For the record.
The resignation of Munir Sheikh, Canada’s chief statistician, represents the loss of a respected public servant, and a further blow to the credibility of a venerable agency.
The folly of the federal government’s decision to change the census has been exposed, and at a steep price. The resignation of Munir Sheikh, Canada’s chief statistician and the head of Statistics Canada, represents the loss of a respected public servant, and a further blow to the credibility of a venerable agency.
In announcing his resignation, Mr. Sheikh spoke to “a technical statistical issue,” specifically “whether a voluntary survey can become a substitute for a mandatory census.”
With three words – “It can not” – Mr. Sheikh spoke volumes.
The resignation of an official of deputy-minister rank, as Mr. Sheikh was, on a matter of policy or principle, is extraordinary and rare. Deputies are, despite their non-partisan status, political actors; they must navigate the whims of the government of the day, advising it on how best to carry out its agenda, while upholding the interests of their department or agency, and the demands of good public policy.
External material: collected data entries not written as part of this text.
(* ===== verification/FactRepository.v ===== *)
(** The inventory document: service/fact_repository.hpp and the tree functions of
    include/nscapi/protobuf/facts.hpp.

    An object is its list of fields, as the repeated field of the message is.  The
    serialisation of protobuf, the text of a double and SHA-256 are the interface
    [runtime]; whether the digest works is an argument of the calls that hash.  Every
    method holds the lock for its whole body.  A [std::map] is a [gmap] that is walked in
    key order; sizes are far below the range of [size_t]. *)

From stdpp Require Import base list gmap strings sorting.
From Stdlib Require Import Ascii ZArith Lia.
From Stdlib Require String.
From S2P Require Import Prelude Strings Ordering.
Import String.StringSyntax.

Local Open Scope Z_scope.

(** ** Keys *)

Definition is_lower (c : ascii) : bool := let n := nat_of_ascii c in Nat.leb 97 n && Nat.leb n 122.
Definition key_char (c : ascii) : bool := is_lower c || isdigit c || bool_decide (c = "_"%char).
Definition max_key_length : nat := 64.
Definition is_valid_key (key : cppstring) : bool :=
  match key with
  | [] => false
  | c :: _ => Nat.leb (length key) max_key_length && is_lower c && forallb key_char key
  end.

(** ** The tree *)

Class runtime := {
  double : Type;
  (** a stream with the given precision, and reading the text back *)
  print_double : nat -> double -> cppstring;
  read_double : cppstring -> option double;
  double_eqb : double -> double -> bool;
  has_openssl : bool;
  sha256_hex : cppstring -> cppstring
}.

Section Tree.
Context `{runtime}.

Inductive Value :=
| VNone
| VString (s : cppstring)
| VInt (z : Z)
| VUint (z : Z)
| VDouble (d : double)
| VBool (b : bool)
| VObject (fields : list (cppstring * Value))
| VList (values : list Value).
Abbreviation Object := (list (cppstring * Value)).

Definition tree_get (object : Object) (key : cppstring) : option Value :=
  match List.find (fun f => bool_decide (f.1 = key)) object with Some f => Some f.2 | None => None end.

(** [sort_fields]: the fields are sorted after their values here; the sort looks at keys only.
    Of a list only the objects in it are sorted. *)
Fixpoint sort_value (v : Value) : Value :=
  match v with
  | VObject fields => VObject (sort_by_key (map (fun f => (f.1, sort_value f.2)) fields))
  | VList values => VList (map (fun v => match v with VObject _ => sort_value v | _ => v end) values)
  | _ => v
  end.
Definition sort_fields (o : Object) : Object := sort_by_key (map (fun f => (f.1, sort_value f.2)) o).

(** ** JSON *)

Fixpoint format_double_loop (fuel precision : nat) (d : double) : cppstring :=
  match fuel with
  | O => str "0"
  | S fuel' =>
      let text := print_double precision d in
      match read_double text with
      | Some r => if double_eqb r d then text else format_double_loop fuel' (S precision) d
      | None => format_double_loop fuel' (S precision) d
      end
  end.
Definition format_double (d : double) : cppstring := format_double_loop 3 15 d.

Definition hex_digit_char (n : nat) : ascii := nth n (str "0123456789abcdef") zero.
Definition json_char (c : ascii) : cppstring :=
  let n := nat_of_ascii c in
  if bool_decide (c = c_dquote) then [c_backslash; c_dquote]
  else if bool_decide (c = c_backslash) then [c_backslash; c_backslash]
  else if Nat.eqb n 8 then [c_backslash; "b"%char]
  else if Nat.eqb n 12 then [c_backslash; "f"%char]
  else if Nat.eqb n 10 then [c_backslash; "n"%char]
  else if Nat.eqb n 13 then [c_backslash; "r"%char]
  else if Nat.eqb n 9 then [c_backslash; "t"%char]
  else if Nat.ltb n 32 then [c_backslash; "u"%char; "0"%char; "0"%char; hex_digit_char (n / 16); hex_digit_char (n mod 16)]
  else [c].
Definition write_json_string (text : cppstring) : cppstring := [c_dquote] ++ concat (map json_char text) ++ [c_dquote].

Definition commas (l : list cppstring) : cppstring := join_with ","%char l.
Fixpoint write_json (v : Value) : cppstring :=
  match v with
  | VNone => str "null"
  | VString s => write_json_string s
  | VInt z => show z
  | VUint z => show z
  | VDouble d => format_double d
  | VBool b => if b then str "true" else str "false"
  | VObject fields => str "{" ++ commas (map (fun f => write_json_string f.1 ++ str ":" ++ write_json f.2) fields) ++ str "}"
  | VList values => str "[" ++ commas (map write_json values) ++ str "]"
  end.
Definition to_json (o : Object) : cppstring := write_json (VObject o).

(** ** Validation *)

Definition max_depth : nat := 6.
Definition max_list_length : nat := Z.to_nat 5000.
In the Privy Council Office, Mr. Sheikh led cost-cutting exercises for the entire government; he is no shrinking violet in the face of a tough challenge. By resigning, he essentially stated that the government’s extreme, unreasonable demands on the census simply could not be reconciled with his other professional responsibilities.
The federal government’s attempts to justify the elimination of the long-form census questionnaire fail to achieve the standard of what Canadians should expect of their elected officials: It continues to trot out silly claims (“We do not believe Canadians should be forced, under threat of fines, jail, or both, to divulge extensive private and personal information”) that have no relation with the actual price for not responding to the census.
It put Mr. Sheikh in an untenable position, with Industry Minister Tony Clement implying that Statistics Canada supported the change.
And in recent days, the rhetoric has become baffling: the government has invoked the fact that a tiny mischievous minority list “Jedi Knight” as their religion as a reason to get rid of the questionnaire.
The whole exercise has belittled everyone involved.
As with so many political scandals, big and small, the aftermath has obscured the original decision and its rationale. The rationale proved to be groundless, while the aftermath has thrown a vital public institution, Statistics Canada, into turmoil.
But the original decision remains: As a result, the foundational, authoritative data that underlies most public opinion and public policy analysis research in Canada is gone.
Good government is about leadership – focusing the population on the important challenges of the future, not distracting them with sideshows – and management: inspiring an organization to do the best work of which it is capable.
On this matter, the government is failing the tests of both strong leadership and good management.